Principle | Applications |
Knowing people deeply | Understanding a person’s values, environment, and systems of support to explain a diagnosis, tailor collaborative and person-centered plans of care, and provide informational counseling |
Preventing disasters | Providing timely specialist referrals and anticipatory care |
Practical issues | Working with person and the people who surround them to identify possible barriers to enhance long-term management and deliver accessible and comprehensive care |
Professional development | Refining personal understanding, skills, practices, and role in service provision |
Connectedness | Connecting to other service providers or peer groups to optimize interdisciplinary support |
Barriers and limitations | Identifying and advocating to address gaps, limitations, and failures in diagnoses, management, referrals, and interdisciplinary care |
Peer support and mentorship towards a shared understanding | Providing training and peer mentorship to ensure ongoing education and improvement of practice |
In response to these concerns, a group of international expert clinician-academic SLT/Ps worked collaboratively to establish best-practice principles to guide SLT/P services for PwPPA and their families38. The consensus process culminated in a set of seven best practice principles visualized in the form of the “Clock Model”. With the aim of promoting autonomy and person-centered care, these principles represent concepts of “Knowing people deeply,” “Preventing disasters,” “Practical issues,” “Professional development,” “Connectedness,” “Barriers and limitations,” and “Peer support and mentoring towards a shared understanding” (see Table 1).

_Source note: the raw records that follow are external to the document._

Lemma byte_xor_cancel (a b : byte) : byte_xor a (byte_xor a b) = b.
Proof.
  apply byte_to_N_inj. rewrite !byte_xor_to_N.
  by rewrite <- N.lxor_assoc, N.lxor_nilpotent, N.lxor_0_l.
Qed.

Lemma byte_xor_diag (a : byte) : byte_xor a a = x00.
Proof. apply byte_to_N_inj. rewrite byte_xor_to_N. by rewrite N.lxor_nilpotent. Qed.

Lemma byte_xor_x00 (a : byte) : byte_xor a x00 = a.
Proof. apply byte_to_N_inj. rewrite byte_xor_to_N. apply N.lxor_0_r. Qed.

(** When it returns, [hashimoto] returns the XOR of the two slices zipped. *)
Lemma hashimoto_zip_with (h n : list byte) :
  (length h <= length n)%nat -> hashimoto h n = Return (zip_with byte_xor h n).
Proof.
  intros Hlen.
  destruct (hashimoto_loop_returns (length h) 0 h n (make_bytes (length h)))
    as (r & Hrun & Hr & _ & Hin); rewrite ?length_make_bytes; try lia.
  unfold hashimoto. cbn zeta. rewrite Hrun. f_equal.
  rewrite length_make_bytes in Hr.
  apply list_eq. intros i. rewrite lookup_zip_with.
  destruct (decide (i < length h)%nat) as [Hi|Hi].
  - destruct (lookup_lt_is_Some_2 h i) as [hb Hhb]; [lia|].
    destruct (lookup_lt_is_Some_2 n i) as [nb Hnb]; [lia|].
    rewrite Hhb, Hnb. cbn. apply Hin; auto. lia.
  - rewrite (lookup_ge_None_2 r) by lia.
    by rewrite (lookup_ge_None_2 h) by lia.
Qed.

Lemma hashimoto_Return_length (h n r : list byte) :
  hashimoto h n = Return r -> (length h <= length n)%nat.
Proof.
  intros Hrun. destruct (decide (length h <= length n)%nat) as [|Hlt]; [done|].
  unfold hashimoto in Hrun. cbn zeta in Hrun.
  rewrite hashimoto_loop_panics in Hrun; rewrite ?length_make_bytes; try lia.
  discriminate.
Qed.

Lemma zip_with_xor_cancel (h : list byte) :
  forall n, zip_with byte_xor h (zip_with byte_xor h n) = take (length h) n.
Proof.
  induction h as [|a h IH]; intros [|b n]; cbn; try done.
  by rewrite byte_xor_cancel, IH.
Qed.

Lemma zip_with_xor_comm (h : list byte) :
  forall n, zip_with byte_xor h n = zip_with byte_xor n h.
Proof.
  induction h as [|a h IH]; intros [|b n]; cbn; try done.
  by rewrite byte_xor_comm, IH.
Qed.

(** X1. [hashimoto] undoes itself: when [hashimoto(h, n)] returns [r], then
    [hashimoto(h, r)] returns the first [len(h)] bytes of [n]. *)
Theorem hashimoto_round_trip (h n r : list byte) :
  hashimoto h n = Return r ->
  length r = length h /\ hashimoto h r = Return (take (length h) n).
Proof.
  intros Hrun. pose proof (hashimoto_Return_length _ _ _ Hrun) as Hlen.
  rewrite hashimoto_zip_with in Hrun by done. injection Hrun as <-.
  assert (Hr : length (zip_with byte_xor h n) = length h).
  { rewrite length_zip_with. lia. }
  split; [exact Hr|].
  rewrite hashimoto_zip_with by lia. by rewrite zip_with_xor_cancel.
Qed.
Lemma run_timer_survives : forall trace c,
  Spec.timer_survives c -> Spec.timer_survives (run c trace).
Proof.
  unfold run. induction trace as [|e trace IH]; intros c Hc; cbn [fold_left]; [exact Hc|].
  apply IH, step_timer_survives, Hc.
Qed.

(** C7, amended. Tearing the component down cancels nothing: the
    pending timers and the requests in flight are the same after as before.
    For a mount torn down before 3000 ms have passed, the timer is still
    pending after the teardown, and whatever follows, once 3000 ms have passed
    since the mount the timer callback has run and has called
    [setLoading(false)] on the torn-down component. *)
Theorem timer_outlives_teardown :
  (forall c,
      timers (step c Unmount) = timers c /\ inflight (step c Unmount) = inflight c)
  /\ (forall path before after,
      mounted (run (mount path) before) = true ->
      elapsed before < 3000 ->
      let torn := step (run (mount path) before) Unmount in
      mounted torn = false
      /\ timers torn = [3000]
      /\ (3000 <= elapsed before + elapsed after ->
          In (SetLoading false) (dropped (run torn after)))).
Proof.
  split; [intros c; split; reflexivity |].
  intros path before after Hm Hearly torn.
  pose proof (run_loading_follows_timer before _ (mount_loading_follows_timer path) Hm) as Hinv.
  pose proof (run_clock before (mount path)) as Hclock.
  change (clock (mount path)) with 0 in Hclock. cbn [Nat.add] in Hclock.
  assert (Ht : timers (run (mount path) before) = [3000]).
  { destruct Hinv as [(_ & _ & Ht) | (Hge & _)]; [exact Ht | lia]. }
  split; [reflexivity | split; [exact Ht |]].
  intros Hlate.
  assert (Htorn : Spec.timer_survives torn).
  { split; [reflexivity | left]. subst torn. cbn. rewrite Hclock. auto. }
  destruct (run_timer_survives after torn Htorn) as (_ & [(Hlt & _) | (_ & Hin)]);
    [| exact Hin].
  rewrite run_clock in Hlt. subst torn. cbn in Hlt. lia.
Qed.

Lemma timer_outlives_teardown_witness :
  let torn := step (run (mount "/octocat") [Elapse 1000]) Unmount in
  timers torn = [3000]
  /\ In (SetLoading false) (dropped (run torn [Elapse 2000])).
Proof.
  destruct (proj2 timer_outlives_teardown "/octocat" [Elapse 1000] [Elapse 2000] eq_refl)
    as (_ & Ht & Hin).
  - cbn. lia.
  - split; [exact Ht | apply Hin; cbn; lia].
Defined.

(** Counterexample to C7 as stated: after a teardown right after the mount the timer is
    still pending, and 3000 ms later its callback calls [setLoading(false)]
    on the torn-down component. *)
Lemma timer_fires_after_teardown :
  timers (step (mount "/octocat") Unmount) = [3000]
  /\ dropped (run (mount "/octocat") [Unmount; Elapse 3000]) = [SetLoading false]
  /\ ~ Spec.cancelled_on_teardown (mount "/octocat").
Proof.
  split; [reflexivity | split; [reflexivity |]].
  intros (H & _). cbn in H. discriminate.
Qed.

(** *** Reading the query *)

Lemma scan_app : forall a b m,
  GraphQL.scan m (a ++ b)%string
  = let (out, m') := GraphQL.scan m a in
    let (more, m'') := GraphQL.scan m' b in
    (out ++ more, m'').
Proof.
  induction a as [|c a IH]; intros b m; cbn [String.append GraphQL.scan].
  - destruct (GraphQL.scan m b); reflexivity.
  - destruct (GraphQL.advance m c) as (out, m1). rewrite IH.
    destruct (GraphQL.scan m1 a) as (out1, m2).
    destruct (GraphQL.scan m2 b) as (out2, m3).
    rewrite app_assoc. reflexivity.
Qed.

(** A plain text read inside a quoted string is taken as it is. *)
Lemma scan_plain : forall u acc,
  GraphQL.plain u = true ->
  GraphQL.scan (GraphQL.InString acc) u = ([], GraphQL.InString (acc ++ u)%string).
Proof.
  induction u as [|c u IH]; intros acc Hp; cbn [GraphQL.scan].
  - assert (H : (acc ++ EmptyString)%string = acc)
      by (clear; induction acc as [|x acc IH]; simpl; [reflexivity | now rewrite IH]).
    rewrite H. reflexivity.
  - cbn [GraphQL.plain] in Hp.
    apply andb_prop in Hp. destruct Hp as (Hp & Hrest).
    apply andb_prop in Hp. destruct Hp as (Hp & Hline).
    apply andb_prop in Hp. destruct Hp as (Hquote & Hback).
    apply negb_true_iff in Hquote, Hback, Hline.
    cbn [GraphQL.advance]. rewrite Hquote, Hback, Hline.
    rewrite (IH _ Hrest). unfold GraphQL.snoc. rewrite append_assoc. reflexivity.
Qed.

Lemma query_splice : forall u,
  query u
  = (substring 0 29 (query EmptyString) ++ u
     ++ substring 29 (String.length (query EmptyString) - 29) (query EmptyString))%string.
Proof. intros u. reflexivity. Qed.
(** C7.  Whenever steps 1 to 9 complete, the minimum steel area is
    0.0013 * 1000 * slab_depth and the provided area is Python's [max] of
    the required and the minimum area, hence not below the minimum: in
    exact arithmetic for every real-valued input, and on binary64 for every
    input whose two areas are not NaN. *)
Theorem provided_steel_is_max :
  (forall (span dead_load live_load : R) (fck fy : Z) (cover : R)
          (l : Loc.t R),
      section_design span dead_load live_load fck fy cover = Ok l ->
      Loc.As_min l = 0.0013 * 1000 * IZR (Loc.slab_depth l) /\
      Loc.As_provided l = Rmax (Loc.As_required l) (Loc.As_min l) /\
      Loc.As_min l <= Loc.As_provided l) /\
  (forall (span dead_load live_load : float) (fck fy : Z) (cover : float)
          (l : Loc.t float),
      section_design span dead_load live_load fck fy cover = Ok l ->
      Loc.As_min l =
        fmul (fmul (lit 13 4) (lit 1000 0)) (lit (Loc.slab_depth l) 0) /\
      Loc.As_provided l = fmax (Loc.As_required l) (Loc.As_min l) /\
      (PrimFloat.is_nan (Loc.As_required l) = false ->
       PrimFloat.is_nan (Loc.As_min l) = false ->
       PrimFloat.leb (Loc.As_min l) (Loc.As_provided l) = true)).
Proof.
  split.
  - intros span dead_load live_load fck fy cover l H.
    apply section_design_Ok in H.
    destruct H as (_ & _ & _ & _ & _ & _ & _ & _ & _ & Hmin & Hmax).
    rewrite exact_minimum_steel in Hmin. injection Hmin as Hmin.
    rewrite exact_fmax in Hmax.
    split; [now symmetry|]. split; [exact Hmax|].
    rewrite Hmax. apply Rmax_r.
  - intros span dead_load live_load fck fy cover l H.
    apply section_design_Ok in H.
    destruct H as (_ & _ & _ & _ & _ & _ & _ & _ & _ & Hmin & Hmax).
    unfold minimum_steel in Hmin. apply bind_Ok in Hmin.
    destruct Hmin as (h & Eh & Hmin). apply float_of_int_Ok in Eh. subst h.
    injection Hmin as Hmin.
    split; [now symmetry|]. split; [exact Hmax|].
    intros Hr Hm. rewrite Hmax. now apply binary64_fmax_ge.
Qed.

Lemma provided_steel_is_max_witness :
  (exists l : Loc.t R,
      section_design 4 3 2 25 460 25 = Ok l /\
      Loc.As_min l = 0.0013 * 1000 * IZR (Loc.slab_depth l) /\
      Loc.As_provided l = Rmax (Loc.As_required l) (Loc.As_min l) /\
      Loc.As_min l <= Loc.As_provided l) /\
  (exists l : Loc.t float,
      section_design 4%float 3%float 2%float 25 460 25%float = Ok l /\
      Loc.As_min l = 227.5%float /\
      Loc.As_provided l = 270.33266992234877%float /\
      PrimFloat.leb (Loc.As_min l) (Loc.As_provided l) = true).
Proof.
  split.
  - destruct exact_scenario_A as (l & El & _).
    exists l. split; [exact El|].
    apply (proj1 provided_steel_is_max 4 3 2 25%Z 460%Z 25 l). exact El.
  - eexists. split; [exact scenario_A_section|].
    destruct (proj2 provided_steel_is_max _ _ _ _ _ _ _ scenario_A_section)
      as (_ & _ & Hge).
    split; [reflexivity|]. split; [reflexivity|].
    apply Hge; reflexivity.
Defined.

End Threshold.

(** ** The recorded actual area *)

Section Recorded.
Local Open Scope float_scope.
(** [pause()] *)
Definition pause (now : Q) (p : playback) : playback :=
  match sourceNode p, context p with
  | Some _, Some _ =>
      {| isPlaying := false; isPaused := true; isBuffering := isBuffering p;
         context := context p; sourceNode := None;
         startTime := startTime p; pausedTime := now - startTime p;
         playbackOffset := playbackOffset p;
         hasUserGesture := hasUserGesture p;
         currentBufferDuration := currentBufferDuration p;
         nextSourceId := nextSourceId p |}
  | _, _ => p
  end.

(** [stop()] *)
Definition stop (p : playback) : playback :=
  let p := suspend p in
  {| isPlaying := false; isPaused := false; isBuffering := isBuffering p;
     context := context p; sourceNode := None;
     startTime := 0; pausedTime := 0; playbackOffset := 0;
     hasUserGesture := hasUserGesture p;
     currentBufferDuration := 0;
     nextSourceId := nextSourceId p |}.

(** The clean-up of the hook when the component goes away: the source is
    stopped but stays in its ref, the context is closed and dropped. *)
Definition unmount (p : playback) : playback := set_context None p.

(** [getCurrentPlaybackPosition()] *)
Definition getCurrentPlaybackPosition (now : Q) (p : playback) : Q :=
  match sourceNode p, context p with
  | Some _, Some _ =>
      let elapsed := now - startTime p in
      let position := playbackOffset p + elapsed in
      Qmin position (currentBufferDuration p)
  | _, _ => 0
  end.
Lemma len_app_one {A} (l : list A) (x : A) :
  Py.len (l ++ [x]) = (Py.len l + 1)%Z.
Proof. unfold Py.len. rewrite length_app. simpl. lia. Qed.

Lemma key_phrase_loop_spec (sentences : list str) (min_words max_phrases : Z) :
  forall phrases seen,
    key_phrase_loop sentences min_words max_phrases phrases seen
    = phrases
      ++ firstn (Z.to_nat (Z.max 1 (max_phrases - Py.len phrases)))
                (first_occurrences seen (qualifying sentences min_words)).
Proof.
  induction sentences as [|s rest IH]; intros phrases seen;
    cbn [key_phrase_loop qualifying].
  - cbn [first_occurrences]. now rewrite firstn_nil, app_nil_r.
  - unfold phrase_of.
    destruct (Py.len (split (strip_punct s)) >=? min_words)%Z; [|apply IH].
    set (phrase := Py.join [SPACE] (Py.slice (split (strip_punct s)) 0 min_words)).
    destruct (Py.len phrase >? 20)%Z.
    + cbn [first_occurrences].
      destruct (Py.mem (lower phrase) seen); cbn [negb andb]; [apply IH|].
      rewrite len_app_one.
      destruct (Py.len phrases + 1 >=? max_phrases)%Z eqn:Hge.
      * replace (Z.to_nat (Z.max 1 (max_phrases - Py.len phrases))) with 1%nat
          by lia.
        reflexivity.
      * rewrite IH, len_app_one, <- app_assoc.
        replace (Z.to_nat (Z.max 1 (max_phrases - Py.len phrases)))
          with (S (Z.to_nat (Z.max 1 (max_phrases - (Py.len phrases + 1)))))
          by lia.
        reflexivity.
    + rewrite andb_false_r. apply IH.
Qed.

Lemma first_occurrences_fresh (l : list str) :
  forall seen p, In p (first_occurrences seen l) -> ~ In (lower p) seen.
Proof.
  induction l as [|q rest IH]; intros seen p; cbn [first_occurrences];
    [intros []|].
  destruct (Py.mem (lower q) seen) eqn:Hm.
  - apply IH.
  - intros [<-|Hin]; [now apply mem_false|].
    intros Hs. apply (IH _ _ Hin). now right.
Qed.

Lemma first_occurrences_NoDup (l : list str) :
  forall seen, NoDup (map lower (first_occurrences seen l)).
Proof.
  induction l as [|q rest IH]; intros seen; cbn [first_occurrences];
    [constructor|].
  destruct (Py.mem (lower q) seen); [apply IH|].
  cbn [map]. constructor; [|apply IH].
  intros Hin. apply in_map_iff in Hin. destruct Hin as [p [Hp Hin]].
  apply first_occurrences_fresh in Hin. apply Hin. left. now symmetry.
Qed.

The principles provide a framework for the essential components of SLT/P intervention and can be used to guide clinical decision-making, care coordination and service development in the SLT/P field. Further, use of the principles can be extended to the professional development, training and education needs of the current and future SLT/P workforce. Utilizing the principles of the aforementioned aspects of SLT/P practice has the potential to close the current gap between the expressed need for SLT/P services by PwPPA and their families, and the readiness of SLT/Ps to provide best-practice care and innovation in the PPA field.
Furthermore, the best practice principles can guide the development of educational modules and training tools for future and current SLT/Ps seeking to provide consistent and evidence-based care for PwPPA. They can also serve as a starting point for maximizing the care for communication loss available to the broader spectrum of dementias. There are significant translational applications of this work on PPA as communication challenges are experienced across neurodegenerative conditions39,40 and people with non-language led dementias and their families identify SLT/Ps as essential in providing them with the relevant support41. While PPA is currently the only recognized language-led dementia syndrome, enhancing current SLT/P education, training, and services will allow us to upskill capacity within the profession and generalize these skills to a broader population. This is especially relevant as the functional impact of language impairment in dementia has yet to be fully characterized40: while decline in linguistic function in progressive conditions is well-documented42,43, the clinical relevance of these changes, and how these can be addressed through SLT/P intervention, remains to be widely recognized.
To develop a relevant and viable resource, gaps in current educational opportunities and exposure to aspects of the PwPPA care continuum must be addressed. As such, the aim of this study was to investigate a more global perspective on SLT/P confidence in enacting the roles and responsibilities within each of these principles, as well as clinical prioritization and ranking of basic competencies when working with PwPPA. To accomplish this, we conducted a survey to explore the experiences of SLT/Ps working with PwPPA with reference to their clinical settings, educational experiences, clinical decision-making, and self-reported areas of need in current practices of care.